On a day-to-day basis, he deals with shareholder disputes, contractual disputes, breaches of fiduciary duties, cases of professional negligence, and trust and probate applications for high net worth individuals. These shows cover a wide variety of sectors, from financial services to retail.

The application deadline for the 2022 DWF Summer Vacation Program is January 14, 2022

The types of complaints tend to follow trends. Currently, due to the Covid pandemic, DWF is seeing numerous claims related to supply chain issues, force majeure, fraud and insolvency. The pandemic has also moved work into the virtual sphere. As DWF is an international company, Maddock is used to holding meetings virtually and has, due to social distancing restrictions, mainly appeared in court and attended mediation on a virtual basis since the start of pandemic, although one of his cases in the past year has gone to a full trial in person. Regarding the virtual court and mediation, he says there are benefits for both the lawyer and the client, as the efficiencies reduce travel time and save the client money. money.

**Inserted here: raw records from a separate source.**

(** A pass that records at most one reason applies at most one pattern. *)
Lemma fold_single cf ps t out rs :
  NoDup (map pt_reason ps) -> foldl (apply_pattern cf) (t, []) ps = (out, rs) -> (length rs <= 1)%nat ->
  (out = t /\ rs = [] /\ quiet ps t) \/
  exists ps1 p ps2, ps = (ps1 ++ p :: ps2)%list /\ quiet ps1 t /\ out = replace (pt_regex p) (rewrite_match cf) t /\ quiet ps2 out.
Proof.
  induction ps as [|p ps IH]; intros Hnd Hf Hlen; cbn [foldl] in Hf.
  { left. simplify_eq. split_and!; [done..|by intros ? ?%not_elem_of_nil]. }
  cbn [map] in Hnd. apply NoDup_cons in Hnd as [Hp Hnd]. destruct (matches (pt_regex p) t) eqn:E.
  - right. exists [], p, ps. unfold apply_pattern in Hf at 2. simpl in Hf. rewrite E in Hf.
    change (add_reason [] (pt_reason p)) with [pt_reason p] in Hf.
    assert (quiet ps (replace (pt_regex p) (rewrite_match cf) t)) as Hq.
    { apply (fold_no_new cf ps _ [pt_reason p] Hnd); [|by rewrite Hf].
      intros p' Hin Heq%list_elem_of_singleton. apply Hp. rewrite <- Heq. apply list_elem_of_fmap. by exists p'. }
    rewrite fold_quiet in Hf by done. simplify_eq. split_and!; [done|by intros ? ?%not_elem_of_nil|done|done].
  - rewrite apply_quiet in Hf by done. destruct (IH Hnd Hf Hlen) as [(-> & -> & Hq)|(ps1 & p0 & ps2 & -> & H1 & -> & H2)].
    + left. split_and!; [done..|]. by intros p' [->|Hin]%elem_of_cons; [|apply Hq].
    + right. exists (p :: ps1), p0, ps2. split_and!; [done| |done|done]. by intros p' [->|Hin]%elem_of_cons; [|apply H1].
Qed.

This month, however, he has scheduled a court and in-person mediation, so normal life resumes. He will also be attending the Law Society of England and Wales LGBT + Committee in person at Law Society Chancery Lane headquarters for the first time since the start of the pandemic. Maddock has been a member of the committee for three years, working to promote and oversee LGBT + issues in the legal profession, for example, producing a best practice guide for businesses, commissioning and analyzing research, mentoring other professionals. , reporting sources of support and attending Pride. events. There are 12-16 committee members who meet four to six times a year and divide into groups for specific projects.

The committee recently released its Pride in Law report, based on an investigation conducted earlier this year. “He made some interesting discoveries,” says Maddock. “For example, you would think that because of the way society is and how it has changed, the more junior members of the profession would have an easier time going out to work. It is for this reason that much emphasis is placed on older models. But this is not the case. In fact, a lot of young professionals find it difficult to come out because they fear it will affect them early in their careers.

Maddock also started Out Front, the company’s own DWF networking group for LGBT + people, a few years ago. He says:

“DWF has been very supportive of EDI [equality, diversity and inclusion] initiatives. From my experiences as an intern, I cannot sing his praises enough. A big event that our interns hosted a few weeks ago was a panel of young professionals on EDI, where they interviewed clients about their own initiatives and brought people up to talk about their own experiences.

So what advice does he give to potential candidates? “Going on secondment has really helped my business abilities, it has improved my understanding of clients’ goals and how their business works, so I would definitely recommend going on secondment,” says Maddock.

Here is more advice for applicants: “Enthusiasm is worth its weight in gold. It is important that a person is enthusiastic about the work and pleasant because he will be working long hours with his future colleagues. When applying, try to increase your business awareness by reading a post that claims that, for example, I have subscribed to The Economist, which helped me to keep abreast of events.

He keeps on:

“On a less intellectual note, I watched Dragon’s lair, which gave me insight into what businesses are interested in and how they think. Finally, find a company that works for you and that suits your temperament. It’s a two-way street – it may not seem like that right now, but it is, so it’s important to make a choice that’s right for you.

The application deadline for the 2022 DWF Summer Vacation Program is January 14, 2022

Paul Maddock will speak at “What corporate lawyers do – with Goodwin Procter, Squire Patton Boggs, DWF and BARBRI”, a virtual student event taking place on Tuesday October 26th. You can request to attend the event, which is free, now.